National Children’s Mental Health Awareness Day

Health

MentalHealthAwarenessDayYesterday I attended a legislative briefing to recognize Children’s Mental Health Awareness Day and bring awareness to the millions of children and youth affected by mental illness and trauma who are in need of support and services. The briefing was sponsored by the National Alliance on Mental Illness, the National Federation of Families for Children’s Mental Health, Mental Health America, the American Academy of Child & Adolescent Psychiatry, and the Bazelon Center for Mental Health Law.

Mental health illness impacts 20 percent of our nation’s youth, and 2/3 of youth age 16 and older have been affected by a traumatic life event. Since the tragedy in Newtown, Connecticut, there has been a lot of increased attention and discussion as to how to meet the needs of these young people and prevent future tragedies.

The briefing included statements from Representative Grace Napolitano (D-CA), Representative Tim Murphy (R-PA), and Representative Paul Tonko (D-NY).
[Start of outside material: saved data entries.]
(** * Properties of knowledge-base states *)

(** The state of [add_knowledge] when its loop starts: the move is recorded
    and the new sentence is appended to [self.knowledge]. *)
Definition with_new_sentence (ai : MinesweeperAI.t) (cell : Cell) (count : Z)
  : MinesweeperAI.t :=
  let ai := MinesweeperAI.record_move ai cell in
  MinesweeperAI.set_knowledge ai
    (MinesweeperAI.knowledge ai ++ [MinesweeperAI.new_sentence ai cell count]).

(** The three fact sets contain [M], [S] and [V]. *)
Definition grown (M S V : gset Cell) (ai : MinesweeperAI.t) : Prop :=
  (M ⊆ MinesweeperAI.mines ai)
  ∧ (S ⊆ MinesweeperAI.safes ai)
  ∧ (V ⊆ MinesweeperAI.moves_made ai).

(** No cell of a held sentence is a known mine or a known safe cell. *)
Definition unresolved (ai : MinesweeperAI.t) : Prop :=
  ∀ s, s ∈ MinesweeperAI.knowledge ai →
  ∀ c, c ∈ Sentence.cells s →
    (c ∉ MinesweeperAI.mines ai) ∧ (c ∉ MinesweeperAI.safes ai).

(** The knowledge base is for an [h] by [w] board and every cell of a held
    sentence lies on that board. *)
Definition within_grid (h w : Z) (ai : MinesweeperAI.t) : Prop :=
  MinesweeperAI.height ai = h ∧ MinesweeperAI.width ai = w
  ∧ ∀ s, s ∈ MinesweeperAI.knowledge ai →
    ∀ c, c ∈ Sentence.cells s → in_bounds h w c.

(** [p] is in the three by three square centred on [cell]. *)
Definition around (cell p : Cell) : Prop :=
  (cell.1 - 1 ≤ p.1 ≤ cell.1 + 1) ∧ (cell.2 - 1 ≤ p.2 ≤ cell.2 + 1).

Global Instance around_dec cell p : Decision (around cell p).
Proof. unfold around. apply _. Defined.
All three have been longtime champions on children’s mental health, and expressed that we need to do better for children and young adults affected by mental illness through imminent action and increased resources.
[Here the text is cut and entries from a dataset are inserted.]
(** * olcs.FeatureConverter: conversion of OpenLayers 3 vector features to
      Cesium primitives (src/featureconverter.js)

    A shallow embedding of the converter.  JavaScript numbers are IEEE 754
    binary64 values (Rocq's primitive floats), objects that are only built
    and returned are records and inductive values, and the objects the code
    shares and mutates (the conversion context with its billboard
    collection and feature map, the event registry of pending image
    listeners, the polygon hierarchy under construction) live in explicit
    stores that are threaded through the calls.  Exceptions are completions:
    a call either returns normally or throws. *)

From Stdlib Require Import Floats ZArith NArith Bool String List.
From stdpp Require Import gmap strings list.
Import ListNotations.

Set Warnings "-register-all".

Local Open Scope string_scope.
Local Open Scope list_scope.

(** ** JavaScript values and control flow *)

Module JS.

(** The three error classes the converter can raise: a failed
    [goog.asserts] check, a [TypeError] of the language itself, and an
    explicit [throw new Error(...)]. *)
Inductive Error : Type :=
| AssertionError (message : string)
| TypeError (message : string)
| JsError (message : string).

(** The outcome of a call. *)
Inductive completion (A : Type) : Type :=
| Normal (value : A)
| Throw (error : Error).
Arguments Normal {A} value.
Arguments Throw {A} error.

Definition bind {A B} (c : completion A) (k : A -> completion B) : completion B :=
  match c with
  | Normal a => k a
  | Throw e => Throw e
  end.

Definition returns {A} (c : completion A) : Prop :=
  match c with Normal _ => True | Throw _ => False end.

Definition throws {A} (c : completion A) : Prop :=
  match c with Normal _ => False | Throw _ => True end.

(** A value that may be [undefined] or [null]. *)
Inductive nullable (A : Type) : Type :=
| Undefined
| Null
| Defined (value : A).
Arguments Undefined {A}.
Arguments Null {A}.
Arguments Defined {A} value.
Dylan Zimdahl, a young adult from Savannah, GA, gave a powerful statement about the importance of Substance Abuse and Mental Health Services Administration (SAMHSA) programs in helping him access the proper treatment and services. He highlighted his participation in the SAMHSA-funded Emerging Adult Initiative and how his peer specialist was critical in helping him to pursue an education and he is now working towards his dream of owning a bakery and coffee shop.

There are several steps that the Administration is taking to help children and young adults like Dylan access the services they need. In his FY14 proposed budget, the President proposed $130 million for SAMHSA programs that include Project AWARE, which supports placing 5,000 new mental health professionals to serve our children and youth, as well as the Healthy Transitions program, and behavioral health work force improvement.
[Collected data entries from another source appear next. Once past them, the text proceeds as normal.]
(** Turns the boolean tests the source's guards are made of into propositions
    and calls [lia]. *)
Ltac bool_lia :=
  rewrite ?andb_true_iff, ?andb_false_iff, ?orb_true_iff, ?orb_false_iff,
    ?negb_true_iff, ?negb_false_iff, ?Z.ltb_lt, ?Z.ltb_ge, ?Z.leb_le,
    ?Z.leb_gt, ?Z.eqb_eq, ?Z.eqb_neq in *; lia.

(** Two results of the same call are the same result. *)
Ltac simp_ok :=
  repeat match goal with
  | H1 : ?o = Ok ?x, H2 : ?o = Ok ?y |- _ =>
      assert (y = x) by congruence; clear H2
  | H1 : ?o = Ok _, H2 : ?o = Err _ |- _ => congruence
  end; simplify_eq.

(** ** Generic lemmas *)

Lemma bind_ok {A B} (f : A → result B) (m : result A) b :
  m ≫= f = Ok b ↔ ∃ a, m = Ok a ∧ f a = Ok b.
Proof. destruct m; simpl; naive_solver. Qed.

Lemma guard_err_ok bad e u : guard_err bad e = Ok u ↔ bad = false.
Proof. destruct bad, u; naive_solver. Qed.

Lemma each_ok {A} (f : A → result unit) xs :
  each f xs = Ok tt ↔ Forall (λ x, f x = Ok tt) xs.
Proof.
  induction xs as [|x xs IH]; simpl; [by split|].
  destruct (f x) as [[]|e] eqn:E; rewrite Forall_cons.
  - naive_solver.
  - rewrite E. naive_solver.
Qed.

(** A loop invariant for [fold_err]. *)
Lemma fold_err_inv {A S} (P : S → Prop) (f : S → A → result S) s xs s' :
  (∀ s x s', P s → f s x = Ok s' → P s') →
  P s → fold_err f s xs = Ok s' → P s'.
Proof.
  intros Hstep. revert s.
  induction xs as [|x xs IH]; intros s Hs; simpl; [naive_solver|].
  destruct (f s x) eqn:E; [|done]. eauto.
Qed.

Lemma wrap_s_range w x : (0 < w)%Z → (- 2 ^ (w - 1) ≤ wrap_s w x < 2 ^ (w - 1))%Z.
Proof.
  intros Hw. unfold wrap_s.
  assert (2 ^ w = 2 * 2 ^ (w - 1))%Z as E.
  { rewrite <-Z.pow_succ_r by lia. f_equal. lia. }
  pose proof (Z.mod_pos_bound x (2 ^ w)) as B.
  assert (0 < 2 ^ (w - 1))%Z by (apply Z.pow_pos_nonneg; lia).
  destruct (Z.ltb_spec (x `mod` 2 ^ w) (2 ^ (w - 1))); lia.
Qed.

Lemma wrap_s_id w x :
  (0 < w)%Z → (- 2 ^ (w - 1) ≤ x < 2 ^ (w - 1))%Z → wrap_s w x = x.
Proof.
  intros Hw Hx. unfold wrap_s.
  assert (2 ^ w = 2 * 2 ^ (w - 1))%Z as E.
  { rewrite <-Z.pow_succ_r by lia. f_equal. lia. }
  destruct (Z.le_gt_cases 0 x).
  - rewrite Z.mod_small by lia.
    destruct (Z.ltb_spec x (2 ^ (w - 1))); lia.
  - assert (x `mod` 2 ^ w = x + 2 ^ w)%Z as ->.
    { symmetry. apply Z.mod_unique_pos with (-1)%Z; lia. }
    destruct (Z.ltb_spec (x + 2 ^ w) (2 ^ (w - 1))); lia.
Qed.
The U.S. Department of Education and U.S. Department of Health and Human Services also plans to soon announce a national dialogue on children’s mental health. This dialogue aims to fight stereotypes about mental illness, as well as inform adults about how to recognize mental illness. In addition, it provides public resources and information to support conversations at the community level among cross-sector stakeholders around improving the lives of affected children and young adults.

First Focus will be working with others to support the Administration’s efforts to implement these initiatives, as well as pursue other legislative and regulatory efforts to improve the lives of our nation’s children and youth affected by mental illness.